This image shows a drill core of volcanic ash-hydrated lime mortar from the ancient port of Baiae in Pozzuloi Bay. Yellowish inclusions are pumice, dark stony fragments are lava, gray areas consist of other volcanic crystalline materials, and white spots are lime. The inset is a scanning electron microscope image of the special Al-tobermorite crystals that are key to the superior quality of Roman seawater concrete. (Credit: Lawrence Berkeley National Laboratory and University of California at Berkeley)
Using the Advanced Light Source at the U.S. Department of Energy's Lawrence Berkeley National Laboratory, researchers from the University of California, Berkeley studied a Roman breakwater that has spent the last 2,000 years submerged in the Mediterranean Sea.
Their study found that the best Roman concrete was superior to most modern concrete in durability, and its manufacture was less environmentally damaging.
"It's not that modern concrete isn't good -- it's so good we use 19 billion tons of it a year," said Paulo Monteiro of the Berkeley Lab, who led the study. "The problem is that manufacturing Portland cement accounts for seven percent of the carbon dioxide that industry puts into the air."

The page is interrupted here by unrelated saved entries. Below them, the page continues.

(* ===== verification/WorkItemSigning.v ===== *)
(** Signed remote-write work items ([runner/work_item_signing.py]): the digest of the
    params, the bytes a signature covers, the keys, and the two ends of the scheme.

    SHA-256 and Ed25519 are parameters.  [SignatureScheme] is the interface of the
    [cryptography] package; [signature_ok] is what it documents, that a signature
    made with a key verifies under its public key, and the sizes of both. *)

From S2P Require Import Prelude Json WireText.

Definition TARGETLESS_SCOPE : string := "".

Inductive SigningKeyUnavailableError := key_not_provisioned | key_not_base64 | key_not_32_bytes.

(** Keys, messages and signatures are byte strings. *)
Class SignatureScheme := {
  ed_public : string -> string;
  ed_sign : string -> string -> string;
  ed_verify : string -> string -> string -> bool;
}.

Class SignatureLaws `{SignatureScheme} : Prop := {
  signature_ok key message : ed_verify (ed_public key) (ed_sign key message) message = true;
  public_length key : String.length (ed_public key) = 32;
  signature_length key message : String.length (ed_sign key message) = 64;
}.

Definition decode_key (raw_b64 : string) : res SigningKeyUnavailableError string :=
  if bool_decide (raw_b64 = "") then Raise key_not_provisioned
  else match b64decode raw_b64 with Some key => Ok key | None => Raise key_not_base64 end.

Definition load_key (raw_b64 : string) : res SigningKeyUnavailableError string :=
  key ← decode_key raw_b64;
  _ ← guard_or key_not_32_bytes (bool_decide (String.length key = 32));
  Ok key.

Definition load_signing_key : string -> res SigningKeyUnavailableError string := load_key.
Definition load_verify_key : string -> res SigningKeyUnavailableError string := load_key.

(** The four fields a signature binds, in the order of the sorted keys. *)
Definition signing_payload (op_id params_hash target_scope : string) (expires_at : datetime) : json :=
  JDict [("v", JInt 1); ("op_id", JStr op_id); ("params_hash", JStr params_hash);
         ("target_scope", JStr target_scope); ("expires_at", JStr (isoformat expires_at))].

Definition remote_write_signing_bytes (op_id params_hash target_scope : string) (expires_at : datetime) : string :=
  json_dumps (signing_payload op_id params_hash target_scope expires_at).

Section Signing.
Context (sha256 : string -> string) `{SignatureScheme}.

Definition params_digest (params : json_dict) : string := sha256 (json_dumps (JDict params)).

Definition sign_remote_write_item (signing_key op_id params_hash target_scope : string) (expires_at : datetime)
  : string :=
  b64encode (ed_sign signing_key (remote_write_signing_bytes op_id params_hash target_scope expires_at)).

Definition verify_remote_write_item (verify_key signature_b64 op_id params_hash target_scope : string)
  (expires_at : datetime) : bool :=
  match b64decode signature_b64 with
  | None => false
  | Some signature => ed_verify verify_key signature
                        (remote_write_signing_bytes op_id params_hash target_scope expires_at)
  end.
End Signing.

(** * Lemmas *)

Lemma load_key_Ok raw key : load_key raw = Ok key -> b64decode raw = Some key /\ String.length key = 32.
Proof. unfold load_key, decode_key. intros H. invert_ok. split_matches. by to_prop. Qed.

Lemma load_key_encoded key : String.length key = 32 -> load_key (b64encode key) = Ok key.
Proof.
  intros Hl. unfold load_key, decode_key. rewrite bool_decide_false.
  - rewrite b64_roundtrip. simpl. by rewrite bool_decide_true.
  - intros He. pose proof (b64_roundtrip key) as Hr. rewrite He in Hr. injection Hr as <-. done.
Qed.

(** Whatever the centre signs, the edge verifies. *)
Lemma verify_signed `{SignatureLaws} key op_id h scope t :
  verify_remote_write_item (ed_public key) (sign_remote_write_item key op_id h scope t) op_id h scope t = true.
Proof. unfold verify_remote_write_item, sign_remote_write_item. rewrite b64_roundtrip. apply signature_ok. Qed.

(** The signed bytes determine the four fields. *)
Lemma signing_bytes_inj op op' h h' scope scope' t t' :
  datetime_ok t -> datetime_ok t' ->
  remote_write_signing_bytes op h scope t = remote_write_signing_bytes op' h' scope' t' ->
  op = op' /\ h = h' /\ scope = scope' /\ t = t'.
Proof.
  intros Ht Ht' Heq.
  destruct (json_dumps_unique (signing_payload op h scope t) (signing_payload op' h' scope' t') "" "")
    as [Hs _]; try done; [by rewrite !string_app_nil|].
  simpl in Hs. injection Hs as Hi Ho Hh Hsc. split_and!; try done. by apply isoformat_inj.
Qed.

Lemma params_digest_inj sha256 p p' :
  (forall a b, sha256 a = sha256 b -> a = b) ->
  floats_finite (JDict p) = true -> floats_finite (JDict p') = true ->
  params_digest sha256 p = params_digest sha256 p' -> json_sorted (JDict p) = json_sorted (JDict p').
Proof.
  intros Hinj Hp Hp' H. apply Hinj in H.
  destruct (json_dumps_unique (JDict p) (JDict p') "" "") as [Hs _]; try done. by rewrite !string_app_nil.
Qed.
Inductive runner_step : RunnerDb * list revocation -> RunnerDb * list revocation -> Prop :=
| rs_register tenant_id sub p env db db' r l :
    (forall iid, re_create env = kc_created iid ->
       iid ∉ rp_keycloak_internal_id <$> rd_runners db /\ iid ∉ kc_internal_id <$> rd_clients db) ->
    register tenant_id sub p env db = (db', r) -> runner_step (db, l) (db', l)
| rs_lookup tenant_id name iid db l :
    revoke_lookup tenant_id name db = Ok iid -> runner_step (db, l) (db, rv_found tenant_id name iid :: l)
| rs_disable tenant_id name iid answer db db' l :
    rv_found tenant_id name iid ∈ l ->
    (answer = kc_disable_not_found -> iid ∉ kc_internal_id <$> rd_clients db) ->
    disable_keycloak_client iid answer db = (db', Ok tt) -> runner_step (db, l) (db', rv_disabled tenant_id name :: l)
| rs_mark tenant_id name now db db' r l :
    rv_disabled tenant_id name ∈ l -> mark_revoked tenant_id name now db = (db', r) -> runner_step (db, l) (db', l)
| rs_seen o rid name wv ps now db db' r l :
    assert_runner_scope o rid name wv ps now db = (db', r) -> runner_step (db, l) (db', l)
| rs_version o rid header db db' r l :
    runner_wire_version o rid header db = (db', r) -> runner_step (db, l) (db', l)
| rs_grant tenant_id name sub p id now db db' r l :
    grant_capability tenant_id name sub p id now db = (db', r) -> runner_step (db, l) (db', l)
| rs_tick m now db l : runner_step (db, l) (deadman_tick m now db, l)
| rs_clear tenant_id name db l : runner_step (db, l) (clear_runner_stale tenant_id name db, l)
| rs_gone p db l : runner_step (db, l) (set_clients (delete_where p) db, l).

Definition no_runners : RunnerDb :=
  {| rd_runners := []; rd_allowlist := []; rd_marks := []; rd_clients := []; rd_audit := [] |}.

(** What the invariant reads of a row. *)
Definition rp_core (r : RunnerPrincipal) := (rp_id r, (rp_tenant_id r, rp_name r), rp_keycloak_internal_id r, rp_revoked r).

Definition client_off (db : RunnerDb) (iid : string) : Prop :=
  forall c, c ∈ rd_clients db -> kc_internal_id c = iid -> kc_enabled c = false.

Definition revocation_ok (db : RunnerDb) (v : revocation) : Prop :=
  match v with
  | rv_found t n iid => exists r, r ∈ rd_runners db /\ rp_tenant_id r = t /\ rp_name r = n /\ rp_keycloak_internal_id r = iid
  | rv_disabled t n => exists r, r ∈ rd_runners db /\ rp_tenant_id r = t /\ rp_name r = n /\
      client_off db (rp_keycloak_internal_id r)
  end.

Record kill_inv (s : RunnerDb * list revocation) : Prop := {
  ki_ids : NoDup (rp_id <$> rd_runners s.1);
  ki_names : NoDup ((fun r => (rp_tenant_id r, rp_name r)) <$> rd_runners s.1);
  ki_revoked : forall r, r ∈ rd_runners s.1 -> rp_revoked r = true -> client_off s.1 (rp_keycloak_internal_id r);
  ki_pending : forall v, v ∈ s.2 -> revocation_ok s.1 v;
}.

(** A step that keeps the cores of the rows and enables nothing keeps the invariant. *)
Lemma kill_inv_core db db' l :
  kill_inv (db, l) -> rp_core <$> rd_runners db' = rp_core <$> rd_runners db ->
  (forall r, r ∈ rd_runners db -> client_off db (rp_keycloak_internal_id r) -> client_off db' (rp_keycloak_internal_id r)) ->
  kill_inv (db', l).
Proof.
  intros [H1 H2 H3 H4] Hc Hoff. simpl in *.
  assert (forall {A} (g : _ -> A), (g ∘ rp_core) <$> rd_runners db' = (g ∘ rp_core) <$> rd_runners db) as Hg
    by (intros A g; by rewrite !list_fmap_compose, Hc).
  assert (forall r, r ∈ rd_runners db' -> exists r0, r0 ∈ rd_runners db /\ rp_core r0 = rp_core r) as Hback.
  { intros r Hr. apply (list_elem_of_fmap_2 rp_core) in Hr. rewrite Hc in Hr. apply list_elem_of_fmap in Hr as (r0 & ? & ?). eauto. }
  assert (forall r, r ∈ rd_runners db -> exists r1, r1 ∈ rd_runners db' /\ rp_core r1 = rp_core r) as Hfwd.
  { intros r Hr. apply (list_elem_of_fmap_2 rp_core) in Hr. rewrite <- Hc in Hr. apply list_elem_of_fmap in Hr as (r0 & ? & ?). eauto. }
  constructor; simpl.
  - pose proof (Hg _ (fun k => k.1.1.1)) as E. change (rp_id <$> rd_runners db' = rp_id <$> rd_runners db) in E.
    by rewrite E.
  - pose proof (Hg _ (fun k => k.1.1.2)) as E.
    change ((fun r => (rp_tenant_id r, rp_name r)) <$> rd_runners db' =
            (fun r => (rp_tenant_id r, rp_name r)) <$> rd_runners db) in E. by rewrite E.
  - intros r Hr Hrev. destruct (Hback r Hr) as (r0 & Hr0 & E). unfold rp_core in E. injection E as E1 E2 E3 E4 E5.
    rewrite <- E4. apply Hoff; [done|]. apply (H3 r0 Hr0). congruence.
  - intros v Hv. specialize (H4 v Hv). destruct v as [t n iid|t n].
    + destruct H4 as (r & Hr & ? & ? & ?). destruct (Hfwd r Hr) as (r1 & ? & E). unfold rp_core in E.
      injection E as E1 E2 E3 E4 E5. exists r1. by rewrite E2, E3, E4.
    + destruct H4 as (r & Hr & ? & ? & ?). destruct (Hfwd r Hr) as (r1 & ? & E). unfold rp_core in E.
      injection E as E1 E2 E3 E4 E5. exists r1. rewrite E2, E3, E4. split_and!; auto.
Qed.

Lemma update_core p f l : (forall r, rp_core (f r) = rp_core r) -> rp_core <$> update_where p f l = rp_core <$> l.
Proof.
  intros Hf. unfold update_where. rewrite <- list_fmap_compose. apply list_fmap_ext. intros i r _. simpl.
  destruct (p r); [apply Hf|done].
Qed.

Lemma flips_keep now l acc :
  rd_runners (foldl (flip_one now) acc l).1 = rd_runners acc.1 /\
  rd_clients (foldl (flip_one now) acc l).1 = rd_clients acc.1.
Proof. revert acc. induction l as [|x l IH]; intros acc; [done|]. simpl. by destruct (IH (flip_one now acc x)) as [-> ->]. Qed.

Lemma audits_keep (f : AssignmentMark -> RunnerAudit) l db :
  let db' := foldl (fun db m => add_runner_audit (f m) db) db l in
  rd_runners db' = rd_runners db /\ rd_clients db' = rd_clients db /\ rd_marks db' = rd_marks db /\
  rd_audit db' = rd_audit db ++ (f <$> l).
Proof.
  revert db. induction l as [|x l IH]; intros db; [by rewrite app_nil_r|]. simpl.
  destruct (IH (add_runner_audit (f x) db)) as (-> & -> & -> & ->). simpl. by rewrite <- app_assoc.
Qed.

Lemma tick_keeps m now db : rd_runners (deadman_tick m now db) = rd_runners db /\ rd_clients (deadman_tick m now db) = rd_clients db.
Proof.
  unfold deadman_tick. destruct (foldl (flip_one now) _ _) as [db' fl] eqn:E.
  pose proof (flips_keep now (merge_sort seen_le (lapsed_pairs (now - threshold m) db)) (db, [])) as [H1 H2].
  rewrite E in H1, H2. simpl in *.
  match goal with |- context [foldl (fun db m => add_runner_audit (@?f m) db) _ _] =>
    destruct (audits_keep f fl db') as (-> & -> & _ & _) end. done.
Qed.

Lemma named_true t n r : named t n r = true <-> rp_tenant_id r = t /\ rp_name r = n.
Proof. unfold named. by rewrite andb_true_iff, !bool_decide_eq_true. Qed.

Lemma get_runner_Some db t n r : get_runner db t n = Some r -> r ∈ rd_runners db /\ rp_tenant_id r = t /\ rp_name r = n.
Proof. intros H. apply find_Some_iff in H as [? H%named_true]. done. Qed.

Lemma grant_keeps t n sub p id now db db' r :
  grant_capability t n sub p id now db = (db', r) -> rd_runners db' = rd_runners db /\ rd_clients db' = rd_clients db.
Proof.
  unfold grant_capability. rewrite read_bind. destruct (resolve_runner_id t n db) as [rid|]; [|by intros [= <- <-]].
  rewrite read_bind. simpl. destruct (List.find _ _); [by intros [= <- <-]|]. rewrite read_bind.
  destruct (guard_or _ _); [|by intros [= <- <-]]. rewrite commit_bind. by intros [= <- <-].
Qed.

Lemma existsb_false {A} (p : A -> bool) l : existsb p l = false -> forall x, x ∈ l -> p x = false.
Proof. intros He x Hx. apply not_true_iff_false. intros Hp. by rewrite (existsb_intro p l x) in He. Qed.

Lemma client_off_added db p env iid r :
  iid ∉ rp_keycloak_internal_id <$> rd_runners db -> r ∈ rd_runners db ->
  client_off db (rp_keycloak_internal_id r) ->
  client_off (set_clients (fun l => l ++ [new_client p env iid]) db) (rp_keycloak_internal_id r).
Proof.
  intros Hf Hr Hoff c Hc E. simpl in Hc. apply elem_of_app in Hc as [Hc|Hc%list_elem_of_singleton]; [by apply Hoff|].
  subst c. simpl in E. exfalso. apply Hf. rewrite E. by apply list_elem_of_fmap_2.
Qed.

Lemma kill_register t sub p env db db' r l :
  kill_inv (db, l) ->
  (forall iid, re_create env = kc_created iid ->
     iid ∉ rp_keycloak_internal_id <$> rd_runners db /\ iid ∉ kc_internal_id <$> rd_clients db) ->
  register t sub p env db = (db', r) -> kill_inv (db', l).
Proof.
  intros Hinv Hfresh [(e & _ & [->|(iid & Hc & ->)])|(iid & Hc & _ & _ & Hi & ->)]%register_cases; [done|..];
    destruct (Hfresh _ Hc) as [Hf Hf2].
  - apply (kill_inv_core db); [done|done|]. intros r0 Hr0 Hoff c Hin E.
    apply (client_off_added db p env iid r0 Hf Hr0 Hoff); [|done]. simpl in *.
    destruct (re_cleanup env); [by apply elem_of_delete in Hin as [Hin _]|done].
  - destruct Hinv as [H1 H2 H3 H4]. simpl in *.
    assert (forall x, x ∈ rd_runners db -> rp_id x <> re_runner_id env /\ named t (rc_name p) x = false) as Hnew.
    { intros x Hx. pose proof (existsb_false _ _ Hi x Hx) as Hp. simpl in Hp. apply orb_false_iff in Hp as [Hp _].
      apply orb_false_iff in Hp as [Hp1 Hp2]. by apply bool_decide_eq_false in Hp1. }
    constructor; simpl; rewrite ?fmap_app; simpl.
    + apply NoDup_snoc; [done|]. intros (x & E & Hx)%list_elem_of_fmap. by destruct (Hnew x Hx) as [[] _].
    + apply NoDup_snoc; [done|]. intros (x & E & Hx)%list_elem_of_fmap. injection E as E1 E2.
      destruct (Hnew x Hx) as [_ Hn]. assert (named t (rc_name p) x = true) by (by apply named_true). congruence.
    + intros x Hx Hrev. apply elem_of_app in Hx as [Hx|Hx%list_elem_of_singleton]; [|by subst x].
      by apply (client_off_added db p env iid x Hf Hx), H3.
    + intros v Hv. specialize (H4 v Hv). destruct v as [t' n iid'|t' n]; destruct H4 as (x & Hx & Hr).
      * exists x. split; [|done]. simpl. apply elem_of_app. by left.
      * exists x. destruct Hr as (? & ? & Hoff). split_and!; try done; [simpl; apply elem_of_app; by left|].
        by apply (client_off_added db p env iid x Hf Hx).
Qed.

Lemma kill_mark t n now db db' r l :
  kill_inv (db, l) -> rv_disabled t n ∈ l -> mark_revoked t n now db = (db', r) -> kill_inv (db', l).
Proof.
  intros Hinv Hv H. unfold mark_revoked in H. destruct (get_runner db t n) as [row|] eqn:Hg; [|by injection H as <- _].
  destruct (rp_revoked row); injection H as <- _; [done|]. apply get_runner_Some in Hg as (Hrow & Ht & Hn).
  destruct Hinv as [H1 H2 H3 H4]. simpl in *.
  assert (client_off db (rp_keycloak_internal_id row)) as Hoff.
  { destruct (H4 _ Hv) as (x & Hx & Hxt & Hxn & Hoff).
    assert (x = row) as -> by (eapply (key_inj (fun r => (rp_tenant_id r, rp_name r))); [exact H2|done|done|congruence]). done. }
  assert (forall q, q ∈ update_where (fun r => bool_decide (rp_id r = rp_id row)) (set_revoked now) (rd_runners db) ->
    exists q0, q0 ∈ rd_runners db /\ rp_keycloak_internal_id q = rp_keycloak_internal_id q0 /\
      (q = q0 \/ q0 = row)) as Hback.
  { intros q Hq. apply elem_of_update in Hq as (q0 & Hq0 & ->). exists q0. split; [done|].
    case_bool_decide as E; [|by split; [|left]]. split; [done|right]. eapply (key_inj rp_id); [exact H1|exact Hq0|exact Hrow|exact E]. }
  constructor; simpl; rewrite ?update_where_keys by done; try done.
  - intros q Hq Hrev. apply Hback in Hq as (q0 & Hq0 & E & [->| ->]); [by apply (H3 q0)|]. by rewrite E.
  - intros v Hv'. specialize (H4 v Hv'). destruct v as [t' n' iid|t' n']; destruct H4 as (x & Hx & Hr).
    + exists (if bool_decide (rp_id x = rp_id row) then set_revoked now x else x). split; [apply elem_of_update; by exists x|].
      by case_bool_decide.
    + exists (if bool_decide (rp_id x = rp_id row) then set_revoked now x else x). split; [apply elem_of_update; by exists x|].
      by case_bool_decide.
Qed.

Lemma kill_step s s' : kill_inv s -> runner_step s s' -> kill_inv s'.
Proof.
  intros Hinv Hst. destruct Hst as [t sub p env db db' r l Hf H|t n iid db l H|t n iid answer db db' l Hv Hnf H|
    t n now db db' r l Hv H|o rid n wv ps now db db' r l H|o rid h db db' r l H|t n sub p id now db db' r l H|
    m now db l|t n db l|p db l].
  - by eapply kill_register.
  - destruct Hinv as [H1 H2 H3 H4]. constructor; try done. intros v [->|Hv]%elem_of_cons; [|by apply H4].
    unfold revoke_lookup in H. invert_ok. match goal with E : live_runner _ _ _ = Some _ |- _ => apply find_Some_iff in E as [Hr Hp] end.
    apply andb_true_iff in Hp as [Hp _]. apply named_true in Hp as [? ?]. simpl. eauto.
  - destruct answer; simpl in H; [| |done]; injection H as <-.
    + assert (kill_inv (set_clients (update_where (fun c => bool_decide (kc_internal_id c = iid))
         (fun c => {| kc_internal_id := kc_internal_id c; kc_client_id := kc_client_id c; kc_enabled := false;
                      kc_runner_id := kc_runner_id c |})) db, l)) as [K1 K2 K3 K4].
      { apply (kill_inv_core db); [done|done|]. intros r _ Hoff c Hc E. simpl in Hc. apply elem_of_update in Hc as (c0 & Hc0 & ->).
        destruct (bool_decide _); [done|]. by apply Hoff. }
      constructor; try done. intros v [->|Hv']%elem_of_cons; [|by apply K4].
      destruct (K4 _ Hv) as (r & Hr & ? & ? & Hi). exists r. split_and!; try done. intros c Hc E. simpl in Hc.
      apply elem_of_update in Hc as (c0 & Hc0 & ->). case_bool_decide as Hd; [done|]. congruence.
    + destruct Hinv as [K1 K2 K3 K4]. constructor; try done. intros v [->|Hv']%elem_of_cons; [|by apply K4].
      destruct (K4 _ Hv) as (r & Hr & ? & ? & Hi). exists r. split_and!; try done. intros c Hc E. exfalso.
      apply (Hnf eq_refl). rewrite <- Hi, <- E. by apply list_elem_of_fmap_2.
  - by eapply kill_mark.
  - unfold assert_runner_scope in H. destruct (get_runner _ _ _) as [row|]; [|by injection H as <- _].
    case_bool_decide; injection H as <- _; [|done]. apply (kill_inv_core db); [done|by apply update_core|done].
  - unfold runner_wire_version in H. destruct h as [v|]; simpl in H.
    + destruct (wire_version_pattern v); [|by injection H as <- _]. case_bool_decide; injection H as <- _; [done|].
      apply (kill_inv_core db); [done|by apply update_core|done].
    + by injection H as <- _.
  - apply grant_keeps in H as [E1 E2]. apply (kill_inv_core db); [done|by rewrite E1|]. intros q _. unfold client_off. by rewrite E2.
  - destruct (tick_keeps m now db) as [E1 E2]. apply (kill_inv_core db); [done|by rewrite E1|]. intros q _. unfold client_off. by rewrite E2.
  - by apply (kill_inv_core db).
  - apply (kill_inv_core db); [done|done|]. intros r _ Hoff c Hc. simpl in Hc. apply elem_of_delete in Hc as [Hc _]. by apply Hoff.
Qed.
(* ===== verification/GatewayMintProofs.v ===== *)
(** Theorems about the mint of gateway commands ([GatewayMint]): what every minted
    command had behind it, and that over every interleaving of mints with the rest
    of the approval queue each remote write has an approval of its own. *)

From S2P Require Import Prelude Json Identity Permissions Catalog OpPolicy Lookup ServiceGrants PolicyGate GatewayQueue SecretNames Approvals ApprovalProofs ApprovalTheorems RunnerPrincipals WireText WorkItemSigning GatewayMint.



Section MintFacts.
Context (installed : list string) (row_code_missing : option uuid -> EndpointDescriptor -> bool).
Context (iter_errors : json -> json_dict -> SchemaVerdict).
Context (is_safe_write : string -> bool).
Context (gst : GrantSettings).
Context (binding : Operator -> EndpointDescriptor -> option Target -> string -> string -> json_dict ->
           option json_dict).
Context (effect : Operator -> EndpointDescriptor -> option Target -> string -> json_dict -> json).
Context (canonical_params : json_dict -> string) (sha256 : string -> string).
Context (hmac_sha256 : string -> string -> string) (derive_key : string -> string) `{SignatureScheme}.
Context (st : ApprovalSettings) (floors : gmap string TenantRole).
Context (satellite_write_signing_key : string).
Context (audit_params_hash : json_dict -> string).

Abbreviation decide_mint := (mint_decide installed row_code_missing iter_errors is_safe_write gst binding effect
  canonical_params sha256 hmac_sha256 derive_key st floors satellite_write_signing_key).
Abbreviation apply_mint := (mint_apply sha256 audit_params_hash).
Abbreviation mint := (mint_gateway_command installed row_code_missing iter_errors is_safe_write gst binding effect
  canonical_params sha256 hmac_sha256 derive_key st floors satellite_write_signing_key audit_params_hash).
Abbreviation candidates := (params_hash_candidates canonical_params sha256 hmac_sha256 derive_key st).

Portland cement holds most modern concrete together, but requires heating limestone and clays to 1,450 degrees Celsius. Carbon is released by burning fuel and from the heated limestone (calcium carbonate) itself.
The Romans, by contrast, used less than ten percent lime by weight, mixing it with volcanic rock and baking it at just 900 degrees Celsius or lower, requiring far less fuel that Portland cement.
For underwater structures, lime and volcanic ash were mixed to form mortar, which was packed with volcanic tuff. The seawater triggered a hot chemical reaction, hydrating the lime and reacting with the ash to cement the mixture together.
The Romans incorporated aluminum and used less silicon, and the result contained a rare, crystalline hydrothermal mineral called aluminum tobermorite (Al-tobermorite). The ideal crystalline structure is what gave Roman seawater concrete its superior strength.
"In the middle 20th century, concrete structures were designed to last 50 years" Monteiro said. "Now we design buildings to last 100 to 120 years." Yet the Roman concrete has survived 2,000 years of waves and chemical attack.
Environmentally friendly modern concretes include volcanic ash or fly ash from coal-burning power plants as partial substitutes for Portland cement. An alternative ash with similar mineral characteristics to volcanic ash, called pozzolan, is found in many parts of the world.
Monteiro says pozzolan "could replace 40 percent of the world's demand for Portland cement," improving the durability and sustainability of modern concrete.